>>>

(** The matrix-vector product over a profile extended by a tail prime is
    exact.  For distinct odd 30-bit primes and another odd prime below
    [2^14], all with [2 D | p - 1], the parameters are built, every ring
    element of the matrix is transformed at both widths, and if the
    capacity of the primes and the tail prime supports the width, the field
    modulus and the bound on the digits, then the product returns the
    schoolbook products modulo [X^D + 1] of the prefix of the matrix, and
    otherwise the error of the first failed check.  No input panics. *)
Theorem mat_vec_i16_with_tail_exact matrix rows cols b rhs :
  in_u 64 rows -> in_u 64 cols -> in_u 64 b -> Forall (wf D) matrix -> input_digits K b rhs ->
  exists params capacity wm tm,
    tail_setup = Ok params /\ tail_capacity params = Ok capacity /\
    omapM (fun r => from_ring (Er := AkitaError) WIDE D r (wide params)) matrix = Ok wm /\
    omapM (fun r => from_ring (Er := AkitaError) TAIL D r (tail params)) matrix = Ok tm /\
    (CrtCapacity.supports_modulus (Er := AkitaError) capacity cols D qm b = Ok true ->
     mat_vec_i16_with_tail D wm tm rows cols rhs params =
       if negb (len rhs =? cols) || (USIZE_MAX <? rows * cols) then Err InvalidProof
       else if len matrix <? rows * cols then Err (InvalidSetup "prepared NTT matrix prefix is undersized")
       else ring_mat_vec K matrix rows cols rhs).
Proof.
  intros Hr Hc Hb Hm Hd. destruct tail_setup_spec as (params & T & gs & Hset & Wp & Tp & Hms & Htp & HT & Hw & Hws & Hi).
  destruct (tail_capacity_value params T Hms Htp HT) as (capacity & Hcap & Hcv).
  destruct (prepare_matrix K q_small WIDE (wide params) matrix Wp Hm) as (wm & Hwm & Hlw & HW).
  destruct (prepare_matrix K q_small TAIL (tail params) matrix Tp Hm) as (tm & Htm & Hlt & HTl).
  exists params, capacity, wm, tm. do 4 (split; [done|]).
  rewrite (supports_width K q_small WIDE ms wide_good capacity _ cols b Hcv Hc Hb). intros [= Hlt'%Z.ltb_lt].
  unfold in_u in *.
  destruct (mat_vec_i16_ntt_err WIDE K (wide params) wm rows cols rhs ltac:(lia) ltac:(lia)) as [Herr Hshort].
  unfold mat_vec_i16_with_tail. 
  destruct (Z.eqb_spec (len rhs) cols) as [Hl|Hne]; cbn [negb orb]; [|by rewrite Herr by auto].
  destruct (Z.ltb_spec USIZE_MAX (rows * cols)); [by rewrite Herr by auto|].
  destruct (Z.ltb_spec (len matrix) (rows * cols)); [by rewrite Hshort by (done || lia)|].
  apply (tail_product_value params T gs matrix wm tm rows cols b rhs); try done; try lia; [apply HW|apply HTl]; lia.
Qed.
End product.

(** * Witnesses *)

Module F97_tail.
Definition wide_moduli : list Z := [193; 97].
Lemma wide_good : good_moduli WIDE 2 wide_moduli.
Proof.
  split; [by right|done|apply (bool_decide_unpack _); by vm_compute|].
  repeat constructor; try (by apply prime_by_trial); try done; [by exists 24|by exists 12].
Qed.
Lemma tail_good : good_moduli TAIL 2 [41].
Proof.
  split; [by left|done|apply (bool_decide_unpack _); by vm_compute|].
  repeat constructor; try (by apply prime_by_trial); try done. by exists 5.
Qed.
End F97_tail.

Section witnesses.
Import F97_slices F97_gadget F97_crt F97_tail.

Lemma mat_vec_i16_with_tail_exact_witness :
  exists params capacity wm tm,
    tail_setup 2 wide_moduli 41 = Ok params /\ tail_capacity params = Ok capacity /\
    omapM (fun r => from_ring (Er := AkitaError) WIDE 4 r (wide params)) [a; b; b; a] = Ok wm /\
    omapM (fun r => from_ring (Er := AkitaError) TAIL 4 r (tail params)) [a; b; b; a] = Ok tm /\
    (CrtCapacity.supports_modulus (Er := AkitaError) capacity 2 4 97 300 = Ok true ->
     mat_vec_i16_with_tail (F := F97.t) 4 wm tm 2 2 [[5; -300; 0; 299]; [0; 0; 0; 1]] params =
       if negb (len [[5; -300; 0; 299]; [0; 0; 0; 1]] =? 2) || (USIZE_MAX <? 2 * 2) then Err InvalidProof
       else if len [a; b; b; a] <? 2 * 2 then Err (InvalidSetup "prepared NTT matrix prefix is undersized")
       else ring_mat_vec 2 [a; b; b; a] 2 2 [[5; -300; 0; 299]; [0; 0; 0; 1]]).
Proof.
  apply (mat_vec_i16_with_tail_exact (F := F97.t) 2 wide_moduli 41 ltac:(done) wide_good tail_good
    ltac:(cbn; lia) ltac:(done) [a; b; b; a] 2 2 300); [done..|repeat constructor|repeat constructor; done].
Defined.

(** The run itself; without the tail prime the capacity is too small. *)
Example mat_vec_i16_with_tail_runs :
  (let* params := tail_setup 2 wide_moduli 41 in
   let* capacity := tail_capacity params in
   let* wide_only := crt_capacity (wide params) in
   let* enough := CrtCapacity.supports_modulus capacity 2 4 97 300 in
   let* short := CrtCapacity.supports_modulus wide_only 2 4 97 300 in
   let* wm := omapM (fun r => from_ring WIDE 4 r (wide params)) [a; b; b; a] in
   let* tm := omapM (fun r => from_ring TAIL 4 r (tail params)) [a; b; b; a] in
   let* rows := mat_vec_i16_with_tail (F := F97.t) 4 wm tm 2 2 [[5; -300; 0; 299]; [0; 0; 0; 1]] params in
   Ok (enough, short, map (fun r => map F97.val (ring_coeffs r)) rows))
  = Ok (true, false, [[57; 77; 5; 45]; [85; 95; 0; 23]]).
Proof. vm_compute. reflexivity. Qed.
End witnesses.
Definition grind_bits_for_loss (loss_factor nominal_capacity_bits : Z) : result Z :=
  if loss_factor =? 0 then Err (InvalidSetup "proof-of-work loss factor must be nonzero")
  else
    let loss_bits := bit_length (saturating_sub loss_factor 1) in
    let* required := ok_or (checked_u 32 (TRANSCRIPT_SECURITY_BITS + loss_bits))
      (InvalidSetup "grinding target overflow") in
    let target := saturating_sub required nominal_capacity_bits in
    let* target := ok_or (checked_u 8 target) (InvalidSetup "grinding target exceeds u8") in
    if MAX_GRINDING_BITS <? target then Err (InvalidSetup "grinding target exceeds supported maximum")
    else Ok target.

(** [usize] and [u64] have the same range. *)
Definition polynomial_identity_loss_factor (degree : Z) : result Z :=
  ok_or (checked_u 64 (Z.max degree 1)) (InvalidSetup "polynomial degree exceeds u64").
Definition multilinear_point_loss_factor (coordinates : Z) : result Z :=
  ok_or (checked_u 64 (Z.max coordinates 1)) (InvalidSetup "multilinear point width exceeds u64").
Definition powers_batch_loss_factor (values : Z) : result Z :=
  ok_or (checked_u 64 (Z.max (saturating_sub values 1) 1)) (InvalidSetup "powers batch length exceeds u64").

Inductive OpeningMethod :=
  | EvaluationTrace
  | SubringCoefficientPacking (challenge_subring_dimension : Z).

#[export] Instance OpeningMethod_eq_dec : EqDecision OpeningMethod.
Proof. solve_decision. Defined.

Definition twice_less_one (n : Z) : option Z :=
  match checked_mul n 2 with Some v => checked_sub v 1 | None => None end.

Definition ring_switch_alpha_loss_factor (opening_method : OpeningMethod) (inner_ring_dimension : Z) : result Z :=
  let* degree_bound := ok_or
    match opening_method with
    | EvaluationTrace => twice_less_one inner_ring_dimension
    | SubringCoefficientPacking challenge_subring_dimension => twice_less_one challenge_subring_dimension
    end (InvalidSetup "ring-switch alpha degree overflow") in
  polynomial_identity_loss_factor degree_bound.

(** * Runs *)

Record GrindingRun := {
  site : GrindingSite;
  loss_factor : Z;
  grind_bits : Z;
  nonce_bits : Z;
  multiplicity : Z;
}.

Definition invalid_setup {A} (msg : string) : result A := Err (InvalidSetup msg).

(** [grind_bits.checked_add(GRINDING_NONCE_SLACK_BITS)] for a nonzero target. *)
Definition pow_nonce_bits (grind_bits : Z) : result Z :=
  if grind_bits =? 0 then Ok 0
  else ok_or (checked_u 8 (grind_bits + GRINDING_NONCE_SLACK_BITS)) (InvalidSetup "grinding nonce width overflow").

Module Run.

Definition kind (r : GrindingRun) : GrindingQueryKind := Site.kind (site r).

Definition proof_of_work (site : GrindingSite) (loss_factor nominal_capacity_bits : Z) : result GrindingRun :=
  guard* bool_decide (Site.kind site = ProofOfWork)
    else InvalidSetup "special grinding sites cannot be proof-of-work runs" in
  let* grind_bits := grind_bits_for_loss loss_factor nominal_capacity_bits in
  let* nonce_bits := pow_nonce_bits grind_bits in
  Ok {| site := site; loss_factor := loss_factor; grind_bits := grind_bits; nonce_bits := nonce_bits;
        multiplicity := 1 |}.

<<<

*EXERCISE DESCRIPTION*: Restate, word for word and with nothing added, the lines from the beginning of the records above through the line that contains "modulus and the".

*ANSWER TO THIS EXERCISE*:
(** The matrix-vector product over a profile extended by a tail prime is
    exact.  For distinct odd 30-bit primes and another odd prime below
    [2^14], all with [2 D | p - 1], the parameters are built, every ring
    element of the matrix is transformed at both widths, and if the
    capacity of the primes and the tail prime supports the width, the field
    modulus and the bound on the digits, then the product returns the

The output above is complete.